In this post, NestJS v9.2 and Ditsmod v2.27 are used for comparison. I am the author of Ditsmod.
I decided to write this article when I was browsing NestJS issues, in particular A Guard with dependencies can’t be injected into another module. Its author wonders why NestJS cannot resolve dependency for AuthGuard, because this dependency is imported into the module where the guard is declared.
As the creator of NestJS wrote, it turns out that the guard is not a provider:
Enhancers can’t be injected to other providers. Hence, they are not providers. Likewise, enhancers can be tied & injected to the method evaluation context, but you can’t bind providers this way. There’s no reason to change this, especially if you start thinking about enhancers scoped per host (module in which they exist). Adding them to the providers array explicitly creates an unnecessary redundancy and confusion (since enhancers don’t act equally to providers).
So, adding interceptors, guards, pipes and filters to the list of providers will confuse NestJS users. I think, quite a strange logic, which is argued by strange solutions, for example, the impossibility of injecting providers at the route level. Why can’t such injections be made? What is the technical reason for this?

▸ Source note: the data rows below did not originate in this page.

(* ===== verification/Pattern.v ===== *)
(** * Route patterns

    [src/internal/router/pattern.go]: splitting a route pattern into literal,
    parameter and wildcard segments, and rejecting every pattern that is
    malformed, ambiguous or unable to match a normalised request path. *)

From S2P Require Import Prelude Bytes.

Inductive segKind : Type := segStatic | segParam | segWildcard.

#[export] Instance segKind_eq_dec : EqDecision segKind.
Proof. solve_decision. Defined.

Record segment : Type := Segment { seg_kind : segKind; seg_text : bytes }.

#[export] Instance segment_eq_dec : EqDecision segment.
Proof. solve_decision. Defined.

(** The errors of the package, one constructor per message. [ErrDuplicate] and
    the two conflicts are the tree's. *)
Inductive route_error : Type :=
| ErrDuplicate
| ErrEmptyPath
| ErrNoLeadingSlash (pattern : bytes)
| ErrEmptySegment (pattern collapsed : bytes)
| ErrDotSegment (pattern : bytes)
| ErrPercentEncoded (pattern : bytes) (decoded : option bytes)
| ErrEmptyParamName (pattern : bytes)
| ErrBadParamName (pattern name : bytes)
| ErrEmptyWildcardName (pattern : bytes)
| ErrWildcardNotLast (pattern : bytes)
| ErrBadWildcardName (pattern name : bytes)
| ErrNameTwice (pattern name : bytes)
| ErrParamConflict (pattern name registered : bytes)
| ErrWildcardConflict (pattern name registered : bytes).

#[export] Instance route_error_eq_dec : EqDecision route_error.
Proof. solve_decision. Defined.

(** ** Normalisation *)

Definition isHex (b : ascii) : bool :=
  between "0" "9" b || between "a" "f" b || between "A" "F" b.

Fixpoint hasPercentEscape (s : bytes) : bool :=
  match s with
  | c :: ((x :: y :: _) as s') =>
    (bool_decide (c = "%"%char) && isHex x && isHex y) || hasPercentEscape s'
  | _ => false
  end.

Fixpoint collapseSlashes (s : bytes) : bytes :=
  match s with
  | [] => []
  | c :: s' =>
    if bool_decide (c = "/"%char) && bool_decide (head s' = Some "/"%char)
    then collapseSlashes s'
    else c :: collapseSlashes s'
  end.

(** [url.PathUnescape]: every [%XX] is decoded; an incomplete escape is an
    error. *)
Definition unhex (c : ascii) : Z :=
  if between "0" "9" c then code c - code "0"
  else if between "a" "f" c then code c - code "a" + 10
  else if between "A" "F" c then code c - code "A" + 10
  else 0.

Fixpoint pathUnescape (s : bytes) : option bytes :=
  match s with
  | [] => Some []
  | c :: s' =>
    if decide (c = "%"%char) then
      match s' with
      | x :: y :: s'' =>
        if isHex x && isHex y
        then cons (byte_of (unhex x * 16 + unhex y)) <$> pathUnescape s''
        else None
      | _ => None
      end
    else cons c <$> pathUnescape s'
  end.

Definition checkNormalised (pattern : bytes) : option route_error :=
  if contains (bs "//") pattern then
    Some (ErrEmptySegment pattern (collapseSlashes pattern))
  else if existsb (λ seg, bool_decide (seg = bs ".") || bool_decide (seg = bs ".."))
                  (split_on "/" pattern) then
    Some (ErrDotSegment pattern)
  else if hasPercentEscape pattern then
    match pathUnescape pattern with
    | Some decoded =>
      if decide (decoded = pattern) then Some (ErrPercentEncoded pattern None)
      else Some (ErrPercentEncoded pattern (Some decoded))
    | None => Some (ErrPercentEncoded pattern None)
    end
  else None.

(** ** Names *)

Definition not_slash (c : ascii) : bool := negb (bool_decide (c = "/"%char)).

(** The name starting at [i] and the index just past it. *)
Definition scanName (pattern : bytes) (i : nat) : bytes * nat :=
  let n := run_length not_slash (drop i pattern) in
  (slice i (i + n) pattern, i + n).

Definition isValidParamName (name : bytes) : bool :=
  forallb (λ c, is_lower c || is_upper c || is_digit c || bool_decide (c = "_"%char)) name.

(** ** The parser *)

Definition is_marker (c : ascii) : bool :=
  bool_decide (c = ":"%char) || bool_decide (c = "*"%char).

(** One marker [c] at [i] whose name is [name], ending at [next]: the segment
    it adds, or the error. *)
Definition parse_marker (pattern : bytes) (c : ascii) (name : bytes) (next : nat)
    : result route_error segment :=
  if decide (c = ":"%char) then
    if decide (name = []) then Err (ErrEmptyParamName pattern)
    else if negb (isValidParamName name) then Err (ErrBadParamName pattern name)
    else Ok (Segment segParam name)
  else
    if decide (name = []) then Err (ErrEmptyWildcardName pattern)
    else if negb (bool_decide (next = length pattern)) then Err (ErrWildcardNotLast pattern)
    else if negb (isValidParamName name) then Err (ErrBadWildcardName pattern name)
    else Ok (Segment segWildcard name).

(** The loop of [parsePattern] at index [i]. The index grows at every
    iteration, so [length pattern] iterations are enough; when the fuel is
    spent the index is past the end. *)
Fixpoint parse_loop (pattern : bytes) (fuel i start : nat)
    (segs : list segment) (names : list bytes) : result route_error (list segment) :=
  match fuel, pattern !! i with
  | S fuel', Some c =>
    if negb (is_marker c) then parse_loop pattern fuel' (S i) start segs names
    else
      let segs := segs ++ [Segment segStatic (slice start i pattern)] in
      let '(name, next) := scanName pattern (S i) in
      seg ← parse_marker pattern c name next;
      if decide (name ∈ names) then Err (ErrNameTwice pattern name)
      else parse_loop pattern fuel' next next (segs ++ [seg]) (names ++ [name])
  | _, _ =>
    Ok (if decide (start < length pattern)
        then segs ++ [Segment segStatic (drop start pattern)] else segs)
  end.

Definition parsePattern (pattern : bytes) : result route_error (list segment) :=
  match pattern with
  | [] => Err ErrEmptyPath
  | c :: _ =>
    if negb (bool_decide (c = "/"%char)) then Err (ErrNoLeadingSlash pattern)
    else match checkNormalised pattern with
         | Some e => Err e
         | None => parse_loop pattern (length pattern) 0 0 [] []
         end
  end.

(** ** The grammar

    What [parsePattern] promises, stated without the loop: the segments render
    back to the pattern, literal and capturing segments alternate starting with
    a literal that begins with a slash, names are valid and distinct, and a
    wildcard ends the pattern. *)

Definition render_seg (s : segment) : bytes :=
  match seg_kind s with
  | segStatic => seg_text s
  | segParam => ":"%char :: seg_text s
  | segWildcard => "*"%char :: seg_text s
  end.

Definition render (segs : list segment) : bytes := concat (map render_seg segs).

Definition static_ok (t : bytes) : bool :=
  bool_decide (head t = Some "/"%char) && bool_decide (":"%char ∉ t) && bool_decide ("*"%char ∉ t).

Definition name_ok (n : bytes) : bool :=
  negb (bool_decide (n = [])) && forallb (λ c, is_alnum c || bool_decide (c = "_"%char)) n.

(** The segments after the names already used. *)
Fixpoint wf_segs (segs : list segment) (used : list bytes) : bool :=
  match segs with
  | [] => true
  | [Segment segStatic t] => static_ok t
  | [Segment segStatic t; Segment segWildcard n] =>
    static_ok t && name_ok n && negb (bool_decide (n ∈ used))
  | Segment segStatic t :: Segment segParam n :: rest =>
    static_ok t && name_ok n && negb (bool_decide (n ∈ used)) && wf_segs rest (used ++ [n])
  | _ => false
  end.

(** The names a parsed pattern captures, in order. *)
Definition seg_names (segs : list segment) : list bytes :=
  map seg_text (filter (λ s, seg_kind s ≠ segStatic) segs).

(** ** Lemmas on the loop *)

Lemma not_slash_false c : not_slash c = false ↔ c = "/"%char.
Proof.
  unfold not_slash. rewrite negb_false_iff, bool_decide_eq_true. done.
Qed.

Lemma parse_loop_exit pattern fuel i start segs names :
  length pattern <= i →
  parse_loop pattern fuel i start segs names =
  Ok (if decide (start < length pattern)
      then segs ++ [Segment segStatic (drop start pattern)] else segs).
Proof. intros Hi. destruct fuel; cbn; [done|]. by rewrite lookup_ge_None_2. Qed.

(** A run of [k] bytes without a marker is skipped. *)
Lemma parse_loop_skip pattern k fuel i start segs names :
  Forall (λ c, is_marker c = false) (take k (drop i pattern)) →
  i + k <= length pattern →
  parse_loop pattern (k + fuel) i start segs names =
  parse_loop pattern fuel (i + k) start segs names.
Proof.
  revert i. induction k as [|k IH]; intros i Hrun Hk; cbn; [by rewrite Nat.add_0_r|].
  destruct (lookup_lt_is_Some_2 pattern i) as [c Hc]; [lia|].
  rewrite Hc. rewrite (drop_S _ _ _ Hc) in Hrun. cbn in Hrun.
  apply Forall_cons in Hrun as [-> Hrun]. cbn.
  rewrite IH by (done || lia). f_equal. lia.
Qed.

(** Splitting the text from [start] at its first marker. *)
Lemma first_marker pattern start :
  start <= length pattern →
  ∃ k, start + k <= length pattern ∧
    Forall (λ c, is_marker c = false) (take k (drop start pattern)) ∧
    (start + k = length pattern ∨
     ∃ c, pattern !! (start + k) = Some c ∧ is_marker c = true).
Proof.
  intros Hs. set (P := λ c, negb (is_marker c)).
  exists (run_length P (drop start pattern)).
  pose proof (run_length_le P (drop start pattern)) as Hle. rewrite length_drop in Hle.
  split_and!; [lia| |].
  - eapply Forall_impl; [apply (run_length_take P)|].
    unfold P. intros c. cbn. rewrite negb_true_iff. done.
  - destruct (pattern !! (start + run_length P (drop start pattern))) as [c|] eqn:E.
    + right. exists c. split; [done|]. rewrite <-lookup_drop in E.
      apply run_length_stop in E. unfold P in E. by apply negb_false_iff in E.
    + left. apply lookup_ge_None in E. lia.
Qed.

Lemma scanName_spec pattern i name next :
  scanName pattern i = (name, next) → i <= length pattern →
  i <= next <= length pattern ∧ name = take (next - i) (drop i pattern) ∧
  Forall (λ c, not_slash c = true) name ∧
  (drop next pattern = [] ∨ head (drop next pattern) = Some "/"%char).
Proof.
  unfold scanName, slice. set (n := run_length not_slash (drop i pattern)).
  intros [= <- <-] Hi.
  pose proof (run_length_le not_slash (drop i pattern)) as Hle.
  rewrite length_drop in Hle. fold n in Hle. replace (i + n - i) with n by lia.
  split_and!; [lia | lia | done | apply run_length_take |].
  destruct (drop (i + n) pattern) as [|c l] eqn:E; [by left | right].
  rewrite <-drop_drop in E. cbn. f_equal. apply not_slash_false.
  apply (run_length_stop _ (drop i pattern)). fold n.
  assert (drop n (drop i pattern) !! 0 = Some c) as Hl by by rewrite E.
  rewrite lookup_drop, Nat.add_0_r in Hl. done.
Qed.

(** Scanning a name that is followed by a slash or nothing. *)
Lemma scanName_app pattern i name rest :
  drop i pattern = name ++ rest →
  Forall (λ c, not_slash c = true) name →
  (rest = [] ∨ head rest = Some "/"%char) →
  scanName pattern i = (name, i + length name).
Proof.
  intros Hd Hn Hr. unfold scanName, slice. rewrite Hd.
  rewrite run_length_app; [|done|].
  - replace (i + length name - i) with (length name) by lia. by rewrite take_app_length.
  - intros c Hc. apply not_slash_false. destruct Hr as [->|Hr]; [done | congruence].
Qed.

Lemma marker_cases c : is_marker c = true → c = ":"%char ∨ c = "*"%char.
Proof. unfold is_marker. intros H. to_prop. destruct H; to_prop; auto. Qed.

Lemma name_ok_valid name : name_ok name = negb (bool_decide (name = [])) && isValidParamName name.
Proof. done. Qed.

Lemma parse_marker_Ok pattern c name next seg :
  is_marker c = true →
  parse_marker pattern c name next = Ok seg ↔
  name_ok name = true ∧
  ((c = ":"%char ∧ seg = Segment segParam name) ∨
   (c = "*"%char ∧ next = length pattern ∧ seg = Segment segWildcard name)).
Proof.
  intros Hc. unfold parse_marker. rewrite name_ok_valid, andb_true_iff, negb_true_iff, bool_decide_eq_false.
  apply marker_cases in Hc as [-> | ->]; cbn;
    (repeat case_decide); (repeat case_bool_decide); destruct (isValidParamName name);
    cbn; naive_solver.
Qed.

As a result of these restrictions, NestJS must export all dependencies for guards from the module, even if those dependencies are not directly used outside of the module where the guards are declared. This restrictions essentially breaks module encapsulation.
In Ditsmod providers can be passed to injectors at four levels:
- application
- module
- route
- request
import { featureModule } from '@ditsmod/core';
@featureModule({
providersPerApp: [],
providersPerMod: [],
providersPerRou: [],
providersPerReq: [],
// ...
})
export class SomeModule {}
And the guards in Ditsmod are normal providers that are passed to the injector at the request level:
import { featureModule } from '@ditsmod/core';
import { AuthGuard } from 'auth.guard';
@featureModule({
providersPerReq: [AuthGuard],
})
export class SomeModule {}
This code demonstrates the centralized addition of a guard to a module, and by the way, NestJS v9 still doesn’t support this feature. In NestJS, adding a guard is supported only at the controller or method level, because the guard is not considered a provider.